A solid sphere is rolling without slipping on a horizontal plane. The ratio of the linear kinetic energy of the centre of mass of the sphere and rotational kinetic energy is:
Show Hint
For rolling motion, the total kinetic energy is the sum of the translational and rotational kinetic energies. Use the relation between the linear velocity and angular velocity to derive expressions for both energies.
When a solid sphere undergoes rolling without slipping, its total kinetic energy \( K_{\text{total}} \) is the sum of its linear kinetic energy and rotational kinetic energy.
- The linear kinetic energy of the center of mass is \( K_{\text{linear}} = \frac{1}{2} m v^2 \), where \( m \) is the sphere's mass and \( v \) is the linear velocity of the center of mass.
- The rotational kinetic energy is \( K_{\text{rotational}} = \frac{1}{2} I \omega^2 \), where \( I \) is the moment of inertia and \( \omega \) is the angular velocity. For a solid sphere, \( I = \frac{2}{5} m r^2 \), with \( r \) being the sphere's radius.

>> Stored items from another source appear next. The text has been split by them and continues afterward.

(** C30: when two requests without bodies are followed by at least one more byte in the same read,
    the loop never ends, whatever the fuel: every round starts again at the beginning of the buffer
    and adds one more request. *)
Theorem pipelined_requests_loop_forever (fuel : nat) (es : nat -> env) (s : session) (w : world H)
    (c : ascii) (ms ms2 : bytes) (r1 r2 : request) (rest : bytes) :
  idle s -> wf_request r1 -> wf_request r2 ->
  http_token (c :: ms) = true -> ms <> [] -> http_token ms2 = true ->
  body_ r1 = [] -> body_ r2 = [] -> rest <> [] ->
  received_req fuel es s w false (wire (c :: ms) r1 ++ wire ms2 r2 ++ rest) = None.
Proof.
  intros [Hp Hr] H1 H2 Hm1 Hne Hm2 Hb1 Hb2 Hrest. unfold received_req. rewrite Hp.
  assert (Hc : c <> LF /\ http_token ms = true).
  { split; [intros ->; by apply http_token_no_LF in Hm1 as Hl; destruct Hl; left|].
    unfold http_token in *. rewrite bool_decide_true by done. cbn [forallb andb] in *.
    by apply andb_true_iff in Hm1 as [_ ?%andb_true_iff]; naive_solver. }
  destruct Hc as [Hc Hms]. destruct fuel as [|n]; [done|].
  destruct (collect_two n (c :: ms) ms2 r1 r2 (request_ s) rest [] H1 H2 Hm1 Hm2 Hr)
    as (p' & Hs & Hbl & E). destruct (Hs Hb2) as [Hst Hk].
  rewrite E, bool_decide_false by done. cbn zeta.
  change (wire (c :: ms) r1) with (c :: wire ms r1). cbn [app].
  rewrite collect_forever; [done|done..|]. by destruct (wire ms2 r2) eqn:Ew.
Qed.

(** C31: a malformed message is dispatched like a good one: after a valid request line, a byte that
    cannot start a header ends the message with the verdict [bad], and the request read so far,
    with its method and URI, goes to the handlers instead of being refused. *)
Theorem bad_request_dispatched (n : nat) (es : nat -> env) (s : session) (w : world H)
    (ms u v : bytes) (c : ascii) :
  idle s -> http_token ms = true -> uri_ok u = true -> version_ok v ->
  not_token_char c = true -> c <> CR ->
  received_req (S n) es s w false (request_line ms u v ++ [c]) = Some (
    '(w', acts) ← dispatch es 0 w (connection_ s) [mkRequest (Some (method_of_str ms)) u v [] []];
    Ok (mkSession request_value_init request_parser_init (connection_ s), w', acts ++ [Read])).
Proof.
  intros [Hp Hr] Hms Hu Hv Hc Hcr. unfold received_req. rewrite Hp. cbn [collect].
  rewrite parse_0, parse_loop_feed.
  rewrite (feed_runs _ _ _ _ _ _ (run_request_line_blank ms u v (request_ s) Hr Hms Hu Hv)).
  cbn [feed]. unfold_consume; unfold reject. cbn [state_ headers_].
  rewrite (bool_decide_false (c = CR)), Hc by done.
  rewrite (bool_decide_false (@nil (bytes * bytes) <> [])) by naive_solver.
  cbn [andb mbind outcome_bind body_length method_str].
  set (data := request_line ms u v ++ [c]).
  replace (0 + zlen data - zlen (@nil ascii))%Z with (zlen data) by (unfold zlen; simpl; lia).
  rewrite Z.add_0_r, Z.leb_refl. cbn [pr_result]. rewrite bool_decide_true by done.
  cbn [pr_begin pr_body_length pr_parser pr_request]. rewrite Z.add_0_r, parse_end.
  cbn [mbind outcome_bind pr_begin pr_body_length pr_parser pr_request reset body_length].
  by rewrite Z.add_0_r, Z.ltb_irrefl.
Qed.

(** C32: a request from a peer that has gone by the time it is dispatched makes [received_req]
    throw, out of the completion handler: the address of the peer is queried with the throwing
    overload to log it. *)
Theorem gone_peer_throws (n : nat) (es : nat -> env) (s : session) (w : world H)
    (ms : bytes) (r : request) :
  idle s -> connection_ s = None -> wf_request r -> http_token ms = true ->
  received_req (S n) es s w false (wire ms r) = Some (Throw system_error).
Proof.
  intros [Hp Hr] Hconn Hwf Hms. destruct (feed_blank_wire ms r _ Hwf Hms Hr) as (p' & E & Hms' & Hb).
  rewrite <- Hp in E. rewrite (received_last n es s w _ _ _ E Hb), Hconn, Hms'.
  by rewrite (dispatch_gone es 0 w _ [] (method_of_str ms)).
Qed.

End properties.

(** ** Witnesses *)

Definition sample_peer : endpoint := Some (§"127.0.0.1", 4000).

Lemma session_new_idle conn : idle (session_new conn).
Proof. done. Qed.

Lemma get_echo_wf : wf_request get_echo.
Proof.
  split; try reflexivity.
  - exists (§"1"), (§"1"). by split_and!.
  - by constructor.
Qed.

Definition sample_env : env := one_file_env [] [].

(** The request cut inside its request line and inside the blank line. *)
Definition sample_cut : list bytes := [§"GE"; §"T /echo/x HTTP/1.1" ++ crlf ++ [CR]].

Lemma fragmented_request_dispatched_once_witness :
  receive_all 1 (fun _ _ => sample_env) 0 (session_new sample_peer) sample_world (sample_cut ++ [[LF]]) =
  Some ('(w', acts) ← dispatch (fun _ => sample_env) 0 sample_world sample_peer [get_echo];
    Ok (mkSession request_value_init request_parser_init sample_peer, w', [Read; Read] ++ acts ++ [Read])).
Proof.
  apply (fragmented_request_dispatched_once 0 (fun _ _ => sample_env) (session_new sample_peer)
    sample_world (§"GET") get_echo sample_cut [LF]).
  - apply session_new_idle.
  - apply get_echo_wf.
  - reflexivity.
  - repeat constructor; discriminate.
  - reflexivity.
Defined.

Lemma pipelined_request_not_dispatched_witness :
  exists p', received_req 1 (fun _ => sample_env) (session_new sample_peer) sample_world false
    (wire (§"GET") get_echo ++ wire (§"POST") sample_request) = Some (
    '(w', acts) ← dispatch (fun _ => sample_env) 0 sample_world sample_peer [get_echo];
    Ok (mkSession sample_request p' sample_peer, w', acts ++ [Read])).
Proof.
  exact (pipelined_request_not_dispatched 0 _ (session_new sample_peer) sample_world (§"GET") (§"POST")
    get_echo sample_request (session_new_idle _) get_echo_wf sample_request_wf eq_refl eq_refl).
Defined.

Given the rolling without slipping condition, \( v = r \omega \). Substituting this into the rotational kinetic energy equation yields \( K_{\text{rotational}} = \frac{1}{2} \times \frac{2}{5} m r^2 \times \left( \frac{v}{r} \right)^2 = \frac{1}{5} m v^2 \).
The ratio of linear to rotational kinetic energy is:
\[\text{Ratio} = \frac{K_{\text{linear}}}{K_{\text{rotational}}} = \frac{\frac{1}{2} m v^2}{\frac{1}{5} m v^2} = \frac{5}{2}.\]
Final Answer: The ratio is \( \frac{5}{2} \).